Sus gestas parecen fruto de la imaginación desbocada de un novelista. Una vez se escapó de su campo y con un puñado de soldados entró en la ciudad italiana de Vicenza, entonces en poder de los austríacos. Quería reunirse con su apasionado de turno, la marquesa de Sali. Fueron descubiertos de orto y se abrieron paso a sablazos. Lasalle quedó eventual, rodeado de enemigos, y aun así se deshizo de sus atacantes y logró huir.
Al aventajar sus filas, posteriormente de recorrer un río y aventajar mil peligros, informó personalmente a Napoleón de los movimientos de los austríacos. La mortandad fría de aquel bisoño impresionó al entonces normal Bonaparte, que se encariñó con él y lo promocionó a medida que él mismo se elevaba al cetro imperial. En otra ocasión, Lasalle perdió su sable en el campo de batalla, en Egipto, y desmontó tranquilamente para recuperarlo.

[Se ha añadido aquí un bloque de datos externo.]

(* ===== verification/EnqueueStream.v ===== *)
(** * A host that enqueues commands, and the prefetcher

    The host of [CommandStream] without a free choice of commands: a program
    looks at the manager and says which sequence of device commands comes next.
    [HostProgram] is what a program has to promise, so that the theorems here hold
    for every one: each sequence is sent, fetched and executed in order, and
    together they do what the program is for. *)
From S2P Require Import Prelude CommandQueue CommandQueueProps CommandStreamHost Prefetcher CommandStream CommandStreamDevice CommandStreamInv CommandStreamProps DeviceCommand DeviceCommandSpec DeviceExecution DeviceCommandOps EnqueueSend EnqueueCommands EnqueueSpec.

(** What is left of a program looks at the manager, may change it, and gives the next
    sequence, or none when nothing is left. *)
Definition host_program (W : Type) : Type :=
  W → SystemMemoryManager → outcome (option (command_sequence * W) * SystemMemoryManager).

Section system.
Context {W : Type} (next : host_program W) (a : prefetch_args) (cq_id : nat).

(** [process] of the next command, or a step of the device or of the waiting host. *)
Inductive enqueue_step : system * W → system * W → Prop :=
| enqueue_send m h d sent_ consumed_ w q w' m1 m' h' bytes :
  next w m = Ok (Some (q, w'), m1) →
  send cq_id q (m1, h) = Ok (m', h', bytes) →
  enqueue_step (mk_system m h Idle d sent_ consumed_, w)
    (mk_system m' h' (Reserving (cmd_sequence_size q) (stall_prefetcher q)) d (sent_ ++ [(bytes, stall_prefetcher q)]) consumed_, w')
| enqueue_other s s' w :
  step a cq_id s s' → sent s' = sent s → enqueue_step (s, w) (s', w).
End system.

(** What a step of the stream leaves alone of the manager: the counters of the events. *)
Definition same_events (m m' : SystemMemoryManager) : Prop := cq_to_event m' = cq_to_event m.

(** [valid w m] is kept; [rest w m o e] says that what is left of [w] may have the effects [e]
    under the write offsets [o]; [remaining w] gets smaller.  Before it sends, a program may draw
    an event number ([m2]) and wrap the write pointer where the sequence would be put anyway ([m1]). *)
Class HostProgram {W : Type} (next : host_program W) (L : layout) (cq_id : nat) (E : cmd_env) (D : device_args)
  (read : action → outcome (list Z)) := {
  valid : W → SystemMemoryManager → Prop;
  rest : W → SystemMemoryManager → list Z → list event → Prop;
  remaining : W → nat;
  valid_events : ∀ w m m', same_events m m' → valid w m → valid w m';
  rest_events : ∀ w m m' o e, same_events m m' → rest w m' o e → rest w m o e;
  next_total : ∀ w m pos qptr qfence, valid w m → host_at L cq_id m pos qptr qfence → 0 <= pos < lsize L →
    (next w m = Ok (None, m) ∧ ∀ o, rest w m o []) ∨
    ∃ q w' m1 m2 A, next w m = Ok (Some (q, w'), m1)
      ∧ (∀ pos qptr qfence, host_at L cq_id m pos qptr qfence → host_at L cq_id m2 pos qptr qfence)
      ∧ (∀ h, send cq_id q (m1, h) = send cq_id q (m2, h))
      ∧ sequence_ok L E q (performs D read A) ∧ valid w' m2 ∧ (remaining w' < remaining w)%nat
      ∧ ∀ e1 o e2, A e1 → rest w' m2 o e2 → rest w m o (e1 o ++ e2)
}.

(** ** Event numbers stay *)
Section events.
Context (cq_id : nat).

Lemma wrap_events m m' : wrap_issue_queue_wr_ptr cq_id m = Ok m' → same_events m m'.
Proof. unfold wrap_issue_queue_wr_ptr. destruct (bypass_enable m); [by intros [= <-]|]. by intros (i & _ & [= <-])%bind_Ok_inv. Qed.

Lemma reserve_events n m r m' : issue_queue_reserve n cq_id m = Ok (r, m') → same_events m m'.
Proof.
  unfold issue_queue_reserve. destruct (bypass_enable m); [by intros [= _ <-]|].
  intros (p & _ & (l & _ & ([q m1] & Hw & [= _ <-])%bind_Ok_inv)%bind_Ok_inv)%bind_Ok_inv. case_match; [|by injection Hw as _ <-].
  apply bind_Ok_inv in Hw as (m2 & Hw & (x & _ & [= _ <-])%bind_Ok_inv). by apply wrap_events.
Qed.

Lemma push_events n m m' e : issue_queue_push_back n cq_id m = Ok (m', e) → same_events m m'.
Proof. unfold issue_queue_push_back. destruct (bypass_enable m); [by intros [= <- _]|]. by intros (i & _ & [= <- _])%bind_Ok_inv. Qed.

Lemma send_events q m h m' h' l : send cq_id q (m, h) = Ok (m', h', l) → same_events m m'.
Proof.
  unfold send. cbn [fst snd]. intros ([r m1] & Hr%reserve_events & (s & _ & H1)%bind_Ok_inv)%bind_Ok_inv. destruct (assemble q s) as [x s'].
  apply bind_Ok_inv in H1 as (y & _ & H1). unfold store_region in H1.
  destruct (bypass_enable m1); apply bind_Ok_inv in H1 as ([m2 e] & Hp%push_events & [= <- _ _]);
    unfold same_events in *; rewrite Hp; exact Hr.
Qed.

Lemma back_events polls m m' b : fetch_queue_reserve_back polls cq_id m = Ok (m', b) → same_events m m'.
Proof.
  unfold fetch_queue_reserve_back. destruct (bypass_enable m); [by intros [= <- _]|].
  intros (p & _ & (f & _ & H)%bind_Ok_inv)%bind_Ok_inv. repeat case_match; try by injection H as <- _.
  all: apply bind_Ok_inv in H as (base & _ & H); repeat case_match; by injection H as <- _.
Qed.

Lemma write_events n stall m m' e : fetch_queue_write n cq_id stall m = Ok (m', e) → same_events m m'.
Proof.
  unfold fetch_queue_write. intros (x & _ & (y & _ & H)%bind_Ok_inv)%bind_Ok_inv. destruct (bypass_enable m); [by injection H as <- _|].
  by apply bind_Ok_inv in H as (p & _ & [= <- _]).
Qed.

(** Steps other than the one that issues *)
Lemma step_events a s s' : step a cq_id s s' → sent s' = sent s → same_events (manager s) (manager s').
Proof.
  destruct 1 as [| ? ? ? ? ? ? ? ? H1|? ? ? ? ? ? ? ? ? ? H1 H2| |]; cbn [sent manager]; intros Hsent; try done.
  - apply (f_equal length) in Hsent. rewrite length_app in Hsent. simpl in Hsent. lia.
  - by eapply back_events.
  - apply back_events in H1. apply write_events in H2. unfold same_events in *. by rewrite H2.
Qed.
End events.

Section stream.
Context {W : Type} (next : host_program W) (L : layout) (HL : layout_ok L) (cq_id : nat).
Context (E : cmd_env) (HE : env_ok E) (Hhuge : hugepage_write E = true) (Hla : host_alignment (env_hal E) = la L).
Context (D : device_args) (read : action → outcome (list Z)).
Context `{!HostProgram next L cq_id E D read}.
Abbreviation a := (args_of L).
Abbreviation estep := (enqueue_step next a cq_id).
Abbreviation effects := (effects D read).

(** What was sent, with what is left, does what the program [w0] is for. *)
Record Run (w0 : W) (m0 : SystemMemoryManager) (s : system) (w : W) : Prop := mk_run {
  rn_inv : ∃ c d h f, Inv L cq_id c d h f s;
  rn_valid : valid w (manager s);
  rn_effects : ∀ o, length o = 3%nat →
    ∃ e, does D read (bytes (sent s)) (flushed o) e (flushed o) ∧ ∀ e', rest w (manager s) o e' → rest w0 m0 o (e ++ e')
}.

Lemma Inv_manager c d h f s m2 :
  (∀ pos qptr qfence, host_at L cq_id (manager s) pos qptr qfence → host_at L cq_id m2 pos qptr qfence) →
  Inv L cq_id c d h f s → Inv L cq_id c d h f (mk_system m2 (hugepage s) (phase s) (device s) (sent s) (consumed s)).
Proof.
  intros Hm2 [H1 H2 H3 H4 (qptr & H5 & Hq) H6 H7]. split; try done.
  - exists qptr. split; [by apply Hm2|done].
  - intros j Hj cj Hcj. rewrite <- (H7 j Hj cj Hcj). pose proof (ha_offset _ _ _ _ _ _ (Hm2 _ _ _ H5)) as Ho2.
    pose proof (ha_offset _ _ _ _ _ _ H5) as Ho. apply mem_read_ext. intros x _. unfold host_view. cbn [manager hugepage]. by rewrite Ho, Ho2.
Qed.

Lemma run_position s c d h f : Inv L cq_id c d h f s →
  ∃ pos qptr qfence, host_at L cq_id (manager s) pos qptr qfence ∧ 0 <= pos < lsize L.
Proof.
  intros HI. destruct (iv_host _ _ _ _ _ _ _ HI) as (qptr & Hm & _). destruct (room_enough L HL) as [HM _]. eexists _, _, _.
  split; [exact Hm|]. apply (ring_pos_bounds (lsize L) (lm L) HM (sizes (sent s))), sizes_fit, (iv_cmds _ _ _ _ _ _ _ HI).
Qed.

(** The next sequence is sent. *)
Lemma run_send w0 m0 s w :
  Run w0 m0 s w → phase s = Idle →
  next w (manager s) = Ok (None, manager s) ∨
  ∃ q w' m1 m' h' l, next w (manager s) = Ok (Some (q, w'), m1) ∧ send cq_id q (m1, hugepage s) = Ok (m', h', l)
    ∧ Run w0 m0 (mk_system m' h' (Reserving (cmd_sequence_size q) (stall_prefetcher q)) (device s)
                (sent s ++ [(l, stall_prefetcher q)]) (consumed s)) w' ∧ (remaining w' < remaining w)%nat.
Proof.
  intros [(c & d & h & f & HI) Hv He] Hidle. destruct (run_position s _ _ _ _ HI) as (pos & qptr & qfence & Hm & Hpos).
  destruct (next_total w _ _ _ _ Hv Hm Hpos) as [[Hdone _]|(q & w' & m1 & m2 & A & Hnext & Hm2 & Hsend & Hq & Hv' & Hleft & HA)]; [by left|right].
  pose proof (Inv_manager c d h f s m2 Hm2 HI) as HI2.
  destruct (send_Inv L HL cq_id E Hla c d h f _ q _ HI2 Hidle Hq) as (l & m' & h' & Hrun & _ & (e1 & HA1 & He1) & HI'). cbn [manager hugepage] in Hrun.
  pose proof (send_events _ _ _ _ _ _ _ Hrun) as Hev.
  exists q, w', m1, m', h', l. split; [done|]. split; [by rewrite Hsend|]. split; [|done].
  split; [by exists c, d, h, f|by eapply valid_events|]. intros o Ho. destruct (He o Ho) as (e & Hdoes & Hrest). destruct (He1 o Ho) as [_ Hdoes1].
  exists (e ++ e1 o). split.
  - cbn [sent]. rewrite bytes_app. unfold bytes at 2. cbn [fmap list_fmap fst concat]. rewrite app_nil_r. by eapply does_app.
  - intros e' He'. rewrite <- app_assoc. apply Hrest, HA; [done|]. by eapply rest_events.
Qed.

Lemma run_step w0 m0 s w s' w' : Run w0 m0 s w → estep (s, w) (s', w') → Run w0 m0 s' w'.
Proof.
  intros Hr Hstep. inversion Hstep as [m h d sent_ consumed_ w1 q w2 m1 m' h' l Hnext Hsend Heq1 Heq2|s1 s2 w1 Hs Hsent]; subst.
  - destruct (run_send w0 m0 _ w Hr eq_refl) as [Hn|(q2 & w3 & m2 & m3 & h3 & l3 & Hn & Hsend3 & HR & _)]; cbn [manager hugepage] in *.
    + rewrite Hnext in Hn. discriminate.
    + rewrite Hnext in Hn. injection Hn as <- <- <-. rewrite Hsend in Hsend3. injection Hsend3 as <- <- <-. exact HR.
  - destruct Hr as [(c & d & h & f & HI) Hv He]. pose proof (step_events _ _ _ _ Hs Hsent) as Hev.
    split; [by eapply step_Inv|by eapply valid_events|]. intros o Ho. rewrite Hsent. destruct (He o Ho) as (e & Hd & Hrest).
    exists e. split; [done|]. intros e' He'. apply Hrest. by eapply rest_events.
Qed.

Lemma run_reachable w0 m0 s w s' w' : Run w0 m0 s w → rtc estep (s, w) (s', w') → Run w0 m0 s' w'.
Proof.
  intros Hr Hs. remember (s, w) as x eqn:Hx. remember (s', w') as y eqn:Hy. revert s w Hr Hx.
  induction Hs as [z|z1 [s1 w1] z3 H12 _ IH]; intros s w Hr ->; [by simplify_eq|].
  eapply IH; [done| |reflexivity]. by eapply run_step.
Qed.

(** *** Runs to the end *)
Lemma step_sent s s' : step a cq_id s s' → ∃ l, sent s' = sent s ++ l.
Proof. intros []; cbn [sent]; try (exists []; by rewrite app_nil_r). by eexists. Qed.
Lemma steps_sent s s' : rtc (step a cq_id) s s' → ∃ l, sent s' = sent s ++ l.
Proof.
  induction 1 as [s|s1 s2 s3 H12 _ (l & Hl)]; [exists []; by rewrite app_nil_r|].
  destruct (step_sent _ _ H12) as (k & Hk). exists (k ++ l). by rewrite Hl, Hk, app_assoc.
Qed.

(** A run in which nothing was issued *)
Lemma lift_steps s s' w : rtc (step a cq_id) s s' → sent s' = sent s → rtc estep (s, w) (s', w).
Proof.
  induction 1 as [s|s1 s2 s3 H12 H23 IH]; intros Hsent; [apply rtc_refl|].
  destruct (step_sent _ _ H12) as (k & Hk). destruct (steps_sent _ _ H23) as (l & Hl).
  rewrite Hl, Hk, <- app_assoc in Hsent. apply (f_equal length) in Hsent as Hlen. rewrite !length_app in Hlen.
  destruct k; [|simpl in Hlen; lia]. destruct l; [|simpl in Hlen; lia]. rewrite app_nil_r in Hk, Hl.
  eapply rtc_l; [by apply enqueue_other|]. apply IH. by rewrite Hl.
Qed.

(** The stream can always be emptied and the program finished. *)
Lemma run_finish w0 m0 s w : Run w0 m0 s w →
  ∃ s' w', rtc estep (s, w) (s', w') ∧ Run w0 m0 s' w' ∧ phase s' = Idle ∧ next w' (manager s') = Ok (None, manager s')
    ∧ consumed s' = bytes (sent s').
Proof.
  remember (remaining w) as k eqn:Hk. revert s w Hk. induction k as [k IH] using lt_wf_ind; intros s w -> Hr.
  destruct (rn_inv _ _ _ _ Hr) as (c & d & h & f & HI).
  destruct (finish L HL cq_id c d h f s HI) as (s1 & Hsteps & Hidle & Hsent & Hcons).
  pose proof (lift_steps _ _ w Hsteps Hsent) as Hrun. pose proof (run_reachable _ _ _ _ _ _ Hr Hrun) as Hr1.
  destruct (run_send w0 m0 s1 w Hr1 Hidle) as [Hdone|(q & w' & m1 & m' & h' & l & Hnext & Hsend & Hr2 & Hleft)].
  - exists s1, w. split; [done|]. split; [done|]. split; [done|]. split; [done|]. by rewrite Hcons, Hsent.
  - destruct (IH (remaining w') Hleft _ w' eq_refl Hr2) as (s3 & w3 & Hrun3 & Hrest). exists s3, w3. split; [|exact Hrest].
    etrans; [exact Hrun|]. eapply rtc_l; [|exact Hrun3]. destruct s1 as [m1' h1' p1 d1 sn1 cn1]. simpl in *. subst p1.
    by eapply enqueue_send.
Qed.

(** Finished: executing what was consumed does what the program is for. *)
Lemma run_executed w0 m0 s w m' o :
  Run w0 m0 s w → next w (manager s) = Ok (None, m') → consumed s = bytes (sent s) → length o = 3%nat →
  ∃ e, execute D read (consumed s) (flushed o) = Ok (e, flushed o) ∧ rest w0 m0 o e.
Proof.
  intros [(c & d & h & f & HI) Hv He] Hdone Hcons Ho. destruct (He o Ho) as (e & Hdoes & Hrest). exists e. split.
  - rewrite Hcons. by apply does_execute.
  - rewrite <- (app_nil_r e). apply Hrest. destruct (run_position s _ _ _ _ HI) as (pos & qptr & qfence & Hm & Hpos).
    destruct (next_total w _ _ _ _ Hv Hm Hpos) as [[_ Hnil]|(q & w' & m1 & m2 & A & Hnext & _)]; [done|]. rewrite Hdone in Hnext. discriminate.
Qed.
End stream.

Era capaz de hacer huir a una hueste con una pequeña escolta de húsares. Hubo refriegas en las que tuvo que cambiar hasta en tres ocasiones de bestia porque las balas enemigas mataron a sus caballos. Su intrepidez no tenía límites. En la campaña de Prusia y con escasamente 500 jinetes de su Grupo Infernal tomó Stettin (hoy, Szczecin, en Polonia), a pesar de las formidables defensas de la ciudad y de su imponente arreos.
El normal ordenó talar árboles y pintarlos de adverso. Desde allá parecían cañones. Los defensores se rindieron, creyendo que estaban delante el abultado de la artillería francesa, y no delante una avanzadilla de caballería ligera. El creador del ardid solo se había reído tanto en Lúneville, una ciudad francesa que erigió en su honor una estatua ecuestre, aunque cuando pasó por allí destrozó la prefectura porque había un zapateo y no lo invitaron.
La pesadilla de las tabernas y mesones, el ebrio fabuloso, el centauro sin miedo… Ese fue Antoine-Charles-Louis de Lasalle, a quien la fortuna dejó de sonreír en Wagram el 6 de julio de 1809. La víspera recibió un aviso premonitorio. Su amada pipa de espuma de mar, la misma con la que tantas veces avanzó contra el enemigo, se le rompió. Al día próximo un granadero austríaco lo mató de un tiro en la persona. Tenía 34 abriles.